Dust is the natural enemy of sensitive IT systems and does not belong in secure data centers. Fine dust particles can reduce the life cycle of ventilators and other electronic units drastically. One main source of dust is maintenance work and staff – any intrusion into secured data centers must be avoided. An intelligent IT room security system is absolutely free. The free policy also applies to extension or upgrade work. The dust-tightness in place should comply with the specifications in EN 60529, and fulfill IP56 with characteristic 1 (see water risk) in order to avoid any unpleasant surprises at a later stage.

Unauthorized Access Risk

The data center is one of the most sensitive areas in a company. It is critical that only authorized persons have access, and that every data center access is documented. A study of the International Computer Security Association (ICSA) showed that internal attacks on IT systems are more frequent than external ones. Protection of the data center must therefore first meet all requirements in terms of protection against unauthorized access, sabotage and espionage, and also ensure that specifically authorized persons can only enter the rooms they need to perform their defined tasks. Burglary protection in accordance with EN 1627 with resistance class III (RCIII) is easily implemented. All processes are to be monitored and recorded in accordance with the relevant document-tation and logging regulations.

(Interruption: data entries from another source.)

(** * pylaser2d: a planar laser scanner over a polygonal map

    A shallow embedding of
    - [basic_laser_scanner/laser_output.py]  (class [LaserScanOutput]),
    - [basic_laser_scanner/laser_scanner.py] (class [LaserScanner]),
    - [basic_map/map_geometric.py]           (class [GeometricMap]),
    followed by the properties of the specification that concern them.

    A Python float is modelled as the rational it denotes, in [Q]:
    comparisons are those of the rationals, and every arithmetic operation
    of the program is the exact one followed by rounding to the nearest
    binary64 number, ties to even ([binary64]).  The floats of the model
    are finite: overflow, the infinities and NaN are outside it, and the
    exponent is not bounded above.  A value whose Python type the program
    does not check before using it (the components of the pose given to
    [scan]) is a [pyval], a float or a string.  What the program imports
    from other packages ([math.cos], [math.sin], the constructors and
    predicates of [shapely]) is an interface the development is parametric
    in. *)

From Stdlib Require Import QArith Qround Qminmax Qpower Lqa.
From stdpp Require Import base option list strings gmap pretty.

(** ** Floats *)

(** [a < b] on floats, as a boolean. *)
Definition Qlt_bool (a b : Q) : bool := negb (Qle_bool b a).

Definition pow2 (e : Z) : Q := (2 ^ e)%Q.

(** The exponent of a positive rational [a]: the [k] with
    [2^k <= a < 2^(k+1)]. *)
Definition floor_log2 (a : Q) : Z :=
  let k := (Z.log2 (Qnum a) - Z.log2 (Zpos (Qden a)))%Z in
  if Qle_bool (pow2 k) a then k else (k - 1)%Z.

(** The nearest integer, the even one of two that are equally near. *)
Definition round_half_even (m : Q) : Z :=
  let f := Qfloor m in
  match (m - inject_Z f ?= 1 # 2)%Q with
  | Lt => f
  | Gt => (f + 1)%Z
  | Eq => if Z.even f then f else (f + 1)%Z
  end.

(** The spacing of the binary64 numbers around a positive [a]: 52 bits
    below its exponent, which is at least -1022 (below that the numbers
    are subnormal and equally spaced). *)
Definition ulp (a : Q) : Q := pow2 (Z.max (floor_log2 a) (-1022) - 52).

Definition round_pos (a : Q) : Q :=
  (inject_Z (round_half_even (a / ulp a)) * ulp a)%Q.

(** Rounding to the nearest binary64 number, ties to even. *)
Definition binary64 (q : Q) : Q :=
  match Qnum q with
  | Z0 => 0%Q
  | Zpos _ => Qred (round_pos q)
  | Zneg _ => Qred (- round_pos (- q))
  end.

(** The operations [+], [-], [*] and [/] of Python on two floats. *)
Definition fadd (x y : Q) : Q := binary64 (x + y).
Definition fsub (x y : Q) : Q := binary64 (x - y).
Definition fmul (x y : Q) : Q := binary64 (x * y).
Definition fdiv (x y : Q) : Q := binary64 (x / y).

(** The rational is a binary64 number. *)
Definition representable (q : Q) : bool := Qeq_bool (binary64 q) q.

(** ** Values whose type is checked when they are used *)

(** A number or a string.  A number is a float; an int behaves in the
    program as the float it converts to. *)
Inductive pyval : Type :=
  | PyFloat (q : Q)
  | PyStr (s : string).

Coercion PyFloat : Q >-> pyval.

(** A float is read as a [pyval] also inside a list, a pair or an
    option. *)
#[global] Arguments cons {A}%_type_scope & a l.
#[global] Arguments pair {A B}%_type_scope & a b.
#[global] Arguments Some {A}%_type_scope & a.

Definition is_float (v : pyval) : bool :=
  match v with PyFloat _ => true | PyStr _ => false end.

(** Every value of the list is a float. *)
Definition numeric (l : list pyval) : bool := forallb is_float l.

(** The float a value is, and 0 for a string: used where the value is
    known to be a float. *)
Definition num (v : pyval) : Q :=
  match v with PyFloat q => q | PyStr _ => 0 end.

(** ** Exceptions and results *)

Inductive exn : Type :=
  | ValueError (msg : string)
  | TypeError (msg : string)
  | IndexError
  | KeyError
  | AttributeError.

Inductive result (A : Type) : Type :=
  | Ok (a : A)
  | Raise (e : exn).
Arguments Ok {A} a.
Arguments Raise {A} e.

Definition is_ok {A} (r : result A) : bool :=
  match r with Ok _ => true | Raise _ => false end.

(** What a run leaves behind besides its state: the advisories given to
    [warnings.warn], and one entry per call of [beam.intersects(geo)],
    with the indices of the beam and of the geometry. *)
Inductive event : Type :=
  | Warn (msg : string)
  | IntersectsCall (beam_index geo_index : nat).

(** State, exceptions and the event log in one monad: a computation takes
    the object it runs on and the log so far; when it raises, the state is
    what had been written up to the raise. *)
Definition M (S A : Type) : Type := S * list event -> result A * (S * list event).

Definition ret {S A} (a : A) : M S A := fun w => (Ok a, w).

Definition bind {S A B} (m : M S A) (k : A -> M S B) : M S B :=
  fun w => match m w with
           | (Ok a, w') => k a w'
           | (Raise e, w') => (Raise e, w')
           end.

Definition raise {S A} (e : exn) : M S A := fun w => (Raise e, w).
Definition get {S} : M S S := fun w => (Ok (fst w), w).
Definition modify {S} (f : S -> S) : M S unit := fun w => (Ok tt, (f (fst w), snd w)).
Definition warn {S} (msg : string) : M S unit :=
  fun w => (Ok tt, (fst w, snd w ++ [Warn msg])).
Definition emit {S} (e : event) : M S unit :=
  fun w => (Ok tt, (fst w, snd w ++ [e])).

Declare Scope py_scope.
Delimit Scope py_scope with py.
Notation "x <- c1 ;; c2" := (bind c1 (fun x => c2))
  (at level 100, c1 at next level, right associativity) : py_scope.
Notation "c1 ;;; c2" := (bind c1 (fun _ => c2))
  (at level 100, right associativity) : py_scope.

(** A value that is computed without the state, or the exception it
    raises. *)
Definition lift {S A} (r : result A) : M S A := fun w => (r, w).

(** [a + b] with [b] a float: the rounded sum when [a] is a float; a
    string cannot be added to a float. *)
Definition py_add {S} (a : pyval) (b : Q) : M S Q :=
  match a with
  | PyFloat x => ret (fadd x b)
  | PyStr _ => raise (TypeError "can only concatenate str (not 'float') to str")
  end.

(** A coordinate handed to shapely after it has been used as a number. *)
Definition as_float {S} (a : pyval) : M S Q :=
  match a with
  | PyFloat x => ret x
  | PyStr _ => raise (TypeError "must be real number, not str")
  end.

(** [l[i] = v]: out of range is an [IndexError] in Python. *)
Definition setitem {S A} (l : list A) (i : nat) (v : A) : M S (list A) :=
  if (i <? length l)%nat then ret (<[i:=v]> l) else raise IndexError.

(** [l[i]]. *)
Definition getitem {S A} (l : list A) (i : nat) : M S A :=
  match l !! i with
  | Some a => ret a
  | None => raise IndexError
  end.

(** [a, b = l]. *)
Definition unpack2 {S A} (l : list A) : M S (A * A) :=
  match l with
  | [a; b] => ret (a, b)
  | _ => raise (ValueError "wrong number of values to unpack")
  end.

(** A list comprehension whose element expression may raise. *)
Fixpoint comprehension {S A B} (f : A -> M S B) (l : list A) : M S (list B) :=
  match l with
  | [] => ret []
  | a :: rest =>
      (b <- f a ;;
       bs <- comprehension f rest ;;
       ret (b :: bs))%py
  end.
(** * LLM screen automation tool: response extraction, action dispatch,
      engine lifecycle.

    A shallow embedding of [llm_cursor_tool.py].  Python text is a list of
    Unicode code points, Python objects that the code passes around are
    values of [pyval], exceptions are values of [exn], and the collaborators
    the tool talks to (logger, pointer driver, tray icon, worker threads,
    PIL images) are fields of explicit state records.

    The two standard-library services the extraction code calls, [json.loads]
    and [re.search], are modelled by executable definitions ([Json], [Re]):
    a decoder that follows the grammar accepted by Python's [json] module,
    with the two limits of the interpreter that make it raise something
    else than [JSONDecodeError] (the recursion guard of the scanner and the
    cap on the decimal digits of an integer), and a backtracking matcher
    with Python's priorities. *)

From Stdlib Require Import ZArith NArith List String Ascii Bool Lia.
From stdpp Require Import base list gmap.

Open Scope N_scope.

Set Warnings "-register-all".

(** ** Text *)

(** A Python [str]: a sequence of code points. *)
Abbreviation str := (list N).

(** The code point of an ASCII character, for writing literals. *)
Definition chr (a : ascii) : N := N_of_ascii a.

Fixpoint text (s : string) : list N :=
  match s with
  | EmptyString => []
  | String a s' => chr a :: text s'
  end.

Definition BACKTICK : N := 96.
Definition QUOTE : N := 34.
Definition BACKSLASH : N := 92.
Definition LBRACE : N := 123.
Definition RBRACE : N := 125.
Definition LBRACKET : N := 91.
Definition RBRACKET : N := 93.
Definition COMMA : N := 44.
Definition COLON : N := 58.
Definition NEWLINE : N := 10.

(** [s.startswith(p)], returning what follows the prefix. *)
Fixpoint strip_prefix (p s : list N) : option (list N) :=
  match p with
  | [] => Some s
  | a :: p' =>
      match s with
      | [] => None
      | b :: s' => if a =? b then strip_prefix p' s' else None
      end
  end.

(** ** Python values and exceptions *)

(** A float is kept as the text it was built from: [float(text)], or one of
    the three special constants the decoder accepts. *)
Inductive pyfloat :=
| FDec (literal : list N)
| FNaN
| FInf (negative : bool).

Inductive pyval :=
| PyNone
| PyBool (b : bool)
| PyInt (z : Z)
| PyFloat (f : pyfloat)
| PyStr (s : list N)
| PyList (l : list pyval)
| PyDict (d : list (list N * pyval)).

(** The exceptions that occur in the modelled code.  [External] stands for
    whatever a collaborator raises; [BaseOnly] for an exception outside the
    [Exception] hierarchy (KeyboardInterrupt, SystemExit). *)
Inductive exn :=
| JSONDecodeError
| AttributeError
| TypeError
| ValueError
| OverflowError
| RecursionError
| External (tag : nat)
| BaseOnly (tag : nat).

(** [isinstance(e, Exception)] *)
Definition is_Exception (e : exn) : bool :=
  match e with
  | BaseOnly _ => false
  | _ => true
  end.

Definition is_JSONDecodeError (e : exn) : bool :=
  match e with
  | JSONDecodeError => true
  | _ => false
  end.

(** The outcome of running a piece of Python code. *)
Inductive py (A : Type) :=
| Ret (a : A)
| Raise (e : exn).
Arguments Ret {A} a.
Arguments Raise {A} e.

(** ** Dictionaries (insertion ordered, as Python's) *)

Definition str_eqb (a b : list N) : bool := bool_decide (a = b).

Fixpoint dict_get (d : list (list N * pyval)) (k : list N) : option pyval :=
  match d with
  | [] => None
  | (k', v) :: d' => if str_eqb k k' then Some v else dict_get d' k
  end.

(** [d[k] = v]: an existing key keeps its position. *)
Fixpoint dict_set (d : list (list N * pyval)) (k : list N) (v : pyval)
  : list (list N * pyval) :=
  match d with
  | [] => [(k, v)]
  | (k', v') :: d' =>
      if str_eqb k k' then (k', v) :: d' else (k', v') :: dict_set d' k v
  end.

(** [dict(pairs)] *)
Definition dict_of_pairs (pairs : list (list N * pyval)) : list (list N * pyval) :=
  fold_left (fun d kv => dict_set d (fst kv) (snd kv)) pairs [].

(** ** Limits of the interpreter *)

(** The two settings of the interpreter that [json.loads] depends on.
    [recursion_room] is the number of nested objects and arrays the scanner
    can still enter when [json.loads] is called: what the recursion limit
    leaves above the calls in progress.  Only this nesting, which the text
    decides, is counted; the calls of the program itself, of a fixed depth,
    are taken to fit.  [int_max_str_digits] is the cap on the decimal
    digits of an integer that is built from text
    ([sys.get_int_max_str_digits()], 4300 unless changed; 0 means no
    cap). *)
Record limits := {
  recursion_room : nat;
  int_max_str_digits : nat
}.

(** ** [json.loads] *)
Module Json.

(** What a scanning function reports: a value and the text after it, a
    malformed document, an exception of the interpreter that is no decode
    error ([RecursionError], [ValueError]), or that the recursion budget of
    the model was used up ([Exhausted] never reaches [loads], see
    [scan_fuel]). *)
Inductive scan (A : Type) :=
| Scanned (a : A) (rest : list N)
| Malformed
| Refused (e : exn)
| Exhausted.
Arguments Scanned {A} a rest.
Arguments Malformed {A}.
Arguments Refused {A} e.
Arguments Exhausted {A}.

If possible, the air conditioning system and electrical equipment should be physically separated from the servers so that they can be serviced from the outside. For access control purposes, biometric or standard access control solutions can be installed or a combination of the two. Biometric systems in combination with magnetic card scanners enhance the security level considerably. Most of all, the access control solution installed should fulfill the specific requirements of the operator. The highest level of security can be guaranteed by the new vein recognition technology. Its high precision and thus critical advantage stands out in its false acceptance rate of less than 0.00008 percent and a false rejection rate of only 0.01 percent. Moreover, it ensures highly hygienic handling, since operating the device does not require direct contact.

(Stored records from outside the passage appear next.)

(** * cnj-validate: decomposition, check digit and jurisdiction classification

    A shallow embedding of the TypeScript sources of cnj-validate
    (core/decomposer.ts, core/validator.ts, core/court-analyzer.ts,
    core/source-unit-analyzer.ts, core/analyzer.ts, csv/processor.ts,
    data/segments.ts, data/districts.ts and the types they use), followed
    by the properties proved about them.

    Conventions.
    - A JavaScript string is a [string]; every [ascii] stands for one
      UTF-16 code unit below 256.  Literals that contain accented letters
      are written as they are in the sources; only their being non-empty
      is ever used.
    - A JavaScript integer-valued number and a BigInt are both [Z].
    - A function that can throw returns [Exc A]; [try_catch] is
      try { .. } catch { .. }.
    - The module-level object DISTRICTS is threaded explicitly: readers take
      the current object, [addDistrict] returns the updated one.  The
      object is its own entries together with its prototype, so that names
      inherited from Object.prototype, and the assignment to __proto__,
      behave as they do in the program. *)

From Stdlib Require Import ZArith Ascii String List Bool Lia.
From Stdlib Require Import Numbers.DecimalString.
From Stdlib Require Import Znumtheory Zpow_facts.
From stdpp Require Import base option list gmap strings.

Import ListNotations.
Local Open Scope string_scope.
Local Open Scope Z_scope.

(** ** The JavaScript primitives the sources call *)

Module JS.

Definition code (c : ascii) : Z := Z.of_N (N_of_ascii c).

(** [\d] of a regular expression without the unicode flag: 0-9. *)
Definition is_digit (c : ascii) : bool :=
  (48 <=? code c) && (code c <=? 57).

Definition digit_value (c : ascii) : Z := code c - 48.

(** WhiteSpace and LineTerminator code units below 256:
    TAB, LF, VT, FF, CR, SP and NBSP. *)
Definition is_white (c : ascii) : bool :=
  ((9 <=? code c) && (code c <=? 13)) || (code c =? 32) || (code c =? 160).

Fixpoint all_chars (p : ascii -> bool) (s : string) : bool :=
  match s with
  | EmptyString => true
  | String c s' => p c && all_chars p s'
  end.

(** [s.includes(c)] for a one-character needle. *)
Fixpoint includes (c : ascii) (s : string) : bool :=
  match s with
  | EmptyString => false
  | String c' s' => Ascii.eqb c' c || includes c s'
  end.

Fixpoint trimStart (s : string) : string :=
  match s with
  | EmptyString => EmptyString
  | String c s' => if is_white c then trimStart s' else s
  end.

Fixpoint trimEnd (s : string) : string :=
  match s with
  | EmptyString => EmptyString
  | String c s' =>
      match trimEnd s' with
      | EmptyString => if is_white c then EmptyString else String c EmptyString
      | t => String c t
      end
  end.

Definition trim (s : string) : string := trimEnd (trimStart s).

(** [s.split(sep)] for a one-character separator: never the empty list. *)
Fixpoint split (sep : ascii) (s : string) : list string :=
  match s with
  | EmptyString => [EmptyString]
  | String c s' =>
      if Ascii.eqb c sep then EmptyString :: split sep s'
      else match split sep s' with
           | h :: t => String c h :: t
           | [] => [String c EmptyString]
           end
  end.

(** [s.substring(a, b)]: both indices are clamped to the length and
    swapped when they come in the wrong order. *)
Definition substring (a b : nat) (s : string) : string :=
  let n := String.length s in
  let a' := Nat.min a n in
  let b' := Nat.min b n in
  String.substring (Nat.min a' b') (Nat.max a' b' - Nat.min a' b') s.

(** [s.replace(/\D/g, '')]. *)
Fixpoint remove_non_digits (s : string) : string :=
  match s with
  | EmptyString => EmptyString
  | String c s' =>
      if is_digit c then String c (remove_non_digits s')
      else remove_non_digits s'
  end.

(** Decimal rendering of an integer: [n.toString()] of a BigInt, and of
    an integer-valued number below 10^21 in absolute value. *)
Definition toString (n : Z) : string :=
  NilZero.string_of_int (Z.to_int n).

Fixpoint repeat_char (c : ascii) (n : nat) : string :=
  match n with
  | O => EmptyString
  | S n' => String c (repeat_char c n')
  end.

(** [s.padStart(n, c)] for a one-character filler. *)
Definition padStart (n : nat) (c : ascii) (s : string) : string :=
  repeat_char c (n - String.length s) ++ s.

(** Value of a digit of radix up to 16, if the code unit is one. *)
Definition radix_digit (radix : Z) (c : ascii) : option Z :=
  let n := code c in
  let v := if (48 <=? n) && (n <=? 57) then n - 48
           else if (97 <=? n) && (n <=? 102) then n - 87
           else if (65 <=? n) && (n <=? 70) then n - 55
           else radix in
  if v <? radix then Some v else None.

(** Horner accumulation over a whole string; fails at the first code
    unit that is not a digit of the radix. *)
Fixpoint digits_from (radix acc : Z) (s : string) : option Z :=
  match s with
  | EmptyString => Some acc
  | String c s' =>
      match radix_digit radix c with
      | Some v => digits_from radix (radix * acc + v) s'
      | None => None
      end
  end.

(** A non-empty run of digits of the radix. *)
Definition digits (radix : Z) (s : string) : option Z :=
  match s with
  | EmptyString => None
  | _ => digits_from radix 0 s
  end.

(** The 0x, 0o and 0b prefixes of a non-decimal literal, in either case. *)
Definition radix_prefix (t : string) : option (Z * string) :=
  match t with
  | String c0 (String c1 r) =>
      if Ascii.eqb c0 "0" then
        if Ascii.eqb c1 "x" || Ascii.eqb c1 "X" then Some (16, r)
        else if Ascii.eqb c1 "o" || Ascii.eqb c1 "O" then Some (8, r)
        else if Ascii.eqb c1 "b" || Ascii.eqb c1 "B" then Some (2, r)
        else None
      else None
  | _ => None
  end.

(** [BigInt(s)] on a string (StringToBigInt): surrounding white space is
    dropped; the empty text is 0; a 0x, 0o or 0b prefix selects the radix
    and takes no sign; otherwise an optional sign and decimal digits.
    [None] is the SyntaxError. *)
Definition BigInt (s : string) : option Z :=
  match trim s with
  | EmptyString => Some 0
  | String c r as t =>
      match radix_prefix t with
      | Some (radix, r') => digits radix r'
      | None =>
          if Ascii.eqb c "+" then digits 10 r
          else if Ascii.eqb c "-" then option_map Z.opp (digits 10 r)
          else digits 10 t
      end
  end.

(** Value of the longest prefix of decimal digits; [seen] records that
    at least one digit was read. *)
Fixpoint digit_prefix (acc : Z) (seen : bool) (s : string) : option Z :=
  match s with
  | EmptyString => if seen then Some acc else None
  | String c s' =>
      if is_digit c then digit_prefix (10 * acc + digit_value c) true s'
      else if seen then Some acc else None
  end.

By using video surveillance systems with image sensors in CCD and CMOS technology, up to 1000 cameras can be managed with the matching software, regardless of the manufacturer. Video surveillance systems provide transparency, monitoring and reliability in data centers. Advanced video management technology enables modern surveillance systems to manage and record alarm situations. For images to be analyzed and used as evidence, an intelligent system must provide the proper interfaces and processing possibilities.

Explosion Risk

The risk of terror attacks or other catastrophes which could trigger an explosion must be factored in right from the start when planning a highly available security room concept. Modern, certified server rooms need to undergo an explosion test in accordance with the SEAP standard. High-security modular server rooms are built with pressure-resilient wall panels to resist heavy explosions, protecting valuable IT systems from irreparable damage. IT systems need also be protected against debris and vandalism, to ensure real all-round protection.